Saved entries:
======
(** The socket to receive from. *)
Definition accept_one (dgram : bool) (fd : Z) : M (proc K) Z :=
  if dgram then mret fd
  else
    sfd ← syscall (-1) (k_accept_any fd);
    if sfd =? -1 then errExit (str "accept") else mret sfd.

(** The data of the control message of this size and type; a payload of less than an int leaves the rest of [data]
    without a value. *)
Definition receive (say : bytes -> M (proc K) unit) (sfd n type : Z) (not_type : bytes) : M (proc K) bytes :=
  r ← syscall None (fun k => let '(r, k') := k_recvmsg sfd INT_SIZE (CMSG_SPACE n) k in
                             (match r with inl m => inl (Some m) | inr e => inr e end, k'));
  match r with
  | None => errExit (str "recvmsg")
  | Some (data, control) =>
      say (str "recvmsg() returned " ++ dec (strlen data) ++ [NL]) ;;
      (if 0 <? strlen data then if strlen data =? INT_SIZE then say (data_line (s32 (un_le data))) else undef_ else mret tt) ;;
      match control with
      | None => fatal (str "bad cmsg header / message length")
      | Some c =>
          if negb (cmsg_len c =? CMSG_LEN n) then fatal (str "bad cmsg header / message length")
          else if negb (cmsg_level c =? SOL_SOCKET) then fatal (str "cmsg_level != SOL_SOCKET")
          else if negb (cmsg_type c =? type) then fatal not_type
          else mret (cmsg_data c)
      end
  end.

(** *** scm_rights_recv.c *)



(** *** scm_cred_send.c *)

(** A number of the command line, unless it is absent or a hyphen. *)
Definition given (arg : option bytes) (own : Z) : Z :=
  match arg with Some a => if bool_decide (a = str "-") then own else atoi a | None => own end.

Definition ucred_of (operands : list bytes) (own : ucred) : ucred :=
  Ucred (given (operands !! 1%nat) (pid own)) (u32 (given (operands !! 2%nat) (uid own))) (u32 (given (operands !! 3%nat) (gid own))).

Definition data_of (operands : list bytes) : Z := match operands with a :: _ => atoi a | [] => 12345 end.

Definition cred_send (prog : bytes) (opts : list ascii) (operands : list bytes) : M (proc K) unit :=
  dn ← read_opts true (usageErr (prog ++ str " [-d] [-n] [data [PID [UID [GID]]]]" ++ [NL] ++ str "        -d    use datagram socket" ++ [NL] ++
                                 str "        -n    don't construct explicit credentials structure" ++ [NL])) opts (false, false);
  own ← gets (fun p => k_own_ids (kern p));
  let c := ucred_of operands own in
  (if dn.2 : bool then printf (str "Not explicitly sending a credentials structure" ++ [NL])
   else printf (str "Send credentials " ++ ids_text c)) ;;
  sfd ← unixConnect (Some CRED_PATH) (sock_type dn.1);
  (if sfd =? -1 then errExit (str "unixConnect") else mret tt) ;;
  ns ← syscall (-1) (k_sendmsg sfd (le 4 (data_of operands))
         (if dn.2 : bool then None else Some (Cmsg (CMSG_LEN UCRED_SIZE) SOL_SOCKET SCM_CREDENTIALS (put_ucred c))));
  (if ns =? -1 then errExit (str "sendmsg") else mret tt) ;;
  printf (str "sendmsg() returned " ++ dec ns ++ [NL]) ;;
  exit_ EXIT_SUCCESS.

(** *** scm_cred_recv.c *)

Definition cred_recv (prog : bytes) (opts : list ascii) : M (proc K) unit :=
  dn ← read_opts false (usageErr (prog ++ str " [-d]" ++ [NL] ++ str "        -d    use datagram socket" ++ [NL])) opts (false, false);
  fd ← open_socket printf CRED_PATH dn.1;
  sfd ← accept_one dn.1 fd;
  r ← setsockopt sfd SOL_SOCKET SO_PASSCRED 1;
  (if r =? -1 then errExit (str "setsockopt") else mret tt) ;;
  data ← receive printf sfd UCRED_SIZE SCM_CREDENTIALS (str "cmsg_type != SCM_CREDENTIALS");
  printf (str "Received credentials " ++ ids_text (get_ucred data)) ;;
  c ← syscall None (fun k => let '(r, k') := k_peercred sfd k in (match r with inl c => inl (Some c) | inr e => inr e end, k'));
  match c with
  | None => errExit (str "getsockopt")
  | Some c =>
      printf (str "Credentials from SO_PEERCRED: pid=" ++ dec (pid c) ++ str ", euid=" ++ dec (uid c) ++ str ", egid=" ++ dec (gid c) ++ [NL]) ;;
      exit_ EXIT_SUCCESS
  end.
End Programs.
======
* Task brief
Nothing should be left out: return all of the records exactly.

* Solution to this problem
(** The socket to receive from. *)
Definition accept_one (dgram : bool) (fd : Z) : M (proc K) Z :=
  if dgram then mret fd
  else
    sfd ← syscall (-1) (k_accept_any fd);
    if sfd =? -1 then errExit (str "accept") else mret sfd.

(** The data of the control message of this size and type; a payload of less than an int leaves the rest of [data]
    without a value. *)
Definition receive (say : bytes -> M (proc K) unit) (sfd n type : Z) (not_type : bytes) : M (proc K) bytes :=
  r ← syscall None (fun k => let '(r, k') := k_recvmsg sfd INT_SIZE (CMSG_SPACE n) k in
                             (match r with inl m => inl (Some m) | inr e => inr e end, k'));
  match r with
  | None => errExit (str "recvmsg")
  | Some (data, control) =>
      say (str "recvmsg() returned " ++ dec (strlen data) ++ [NL]) ;;
      (if 0 <? strlen data then if strlen data =? INT_SIZE then say (data_line (s32 (un_le data))) else undef_ else mret tt) ;;
      match control with
      | None => fatal (str "bad cmsg header / message length")
      | Some c =>
          if negb (cmsg_len c =? CMSG_LEN n) then fatal (str "bad cmsg header / message length")
          else if negb (cmsg_level c =? SOL_SOCKET) then fatal (str "cmsg_level != SOL_SOCKET")
          else if negb (cmsg_type c =? type) then fatal not_type
          else mret (cmsg_data c)
      end
  end.

(** *** scm_rights_recv.c *)



(** *** scm_cred_send.c *)

(** A number of the command line, unless it is absent or a hyphen. *)
Definition given (arg : option bytes) (own : Z) : Z :=
  match arg with Some a => if bool_decide (a = str "-") then own else atoi a | None => own end.

Definition ucred_of (operands : list bytes) (own : ucred) : ucred :=
  Ucred (given (operands !! 1%nat) (pid own)) (u32 (given (operands !! 2%nat) (uid own))) (u32 (given (operands !! 3%nat) (gid own))).

Definition data_of (operands : list bytes) : Z := match operands with a :: _ => atoi a | [] => 12345 end.

Definition cred_send (prog : bytes) (opts : list ascii) (operands : list bytes) : M (proc K) unit :=
  dn ← read_opts true (usageErr (prog ++ str " [-d] [-n] [data [PID [UID [GID]]]]" ++ [NL] ++ str "        -d    use datagram socket" ++ [NL] ++
                                 str "        -n    don't construct explicit credentials structure" ++ [NL])) opts (false, false);
  own ← gets (fun p => k_own_ids (kern p));
  let c := ucred_of operands own in
  (if dn.2 : bool then printf (str "Not explicitly sending a credentials structure" ++ [NL])
   else printf (str "Send credentials " ++ ids_text c)) ;;
  sfd ← unixConnect (Some CRED_PATH) (sock_type dn.1);
  (if sfd =? -1 then errExit (str "unixConnect") else mret tt) ;;
  ns ← syscall (-1) (k_sendmsg sfd (le 4 (data_of operands))
         (if dn.2 : bool then None else Some (Cmsg (CMSG_LEN UCRED_SIZE) SOL_SOCKET SCM_CREDENTIALS (put_ucred c))));
  (if ns =? -1 then errExit (str "sendmsg") else mret tt) ;;
  printf (str "sendmsg() returned " ++ dec ns ++ [NL]) ;;
  exit_ EXIT_SUCCESS.

(** *** scm_cred_recv.c *)

Definition cred_recv (prog : bytes) (opts : list ascii) : M (proc K) unit :=
  dn ← read_opts false (usageErr (prog ++ str " [-d]" ++ [NL] ++ str "        -d    use datagram socket" ++ [NL])) opts (false, false);
  fd ← open_socket printf CRED_PATH dn.1;
  sfd ← accept_one dn.1 fd;
  r ← setsockopt sfd SOL_SOCKET SO_PASSCRED 1;
  (if r =? -1 then errExit (str "setsockopt") else mret tt) ;;
  data ← receive printf sfd UCRED_SIZE SCM_CREDENTIALS (str "cmsg_type != SCM_CREDENTIALS");
  printf (str "Received credentials " ++ ids_text (get_ucred data)) ;;
  c ← syscall None (fun k => let '(r, k') := k_peercred sfd k in (match r with inl c => inl (Some c) | inr e => inr e end, k'));
  match c with
  | None => errExit (str "getsockopt")
  | Some c =>
      printf (str "Credentials from SO_PEERCRED: pid=" ++ dec (pid c) ++ str ", euid=" ++ dec (uid c) ++ str ", egid=" ++ dec (gid c) ++ [NL]) ;;
      exit_ EXIT_SUCCESS
  end.
End Programs.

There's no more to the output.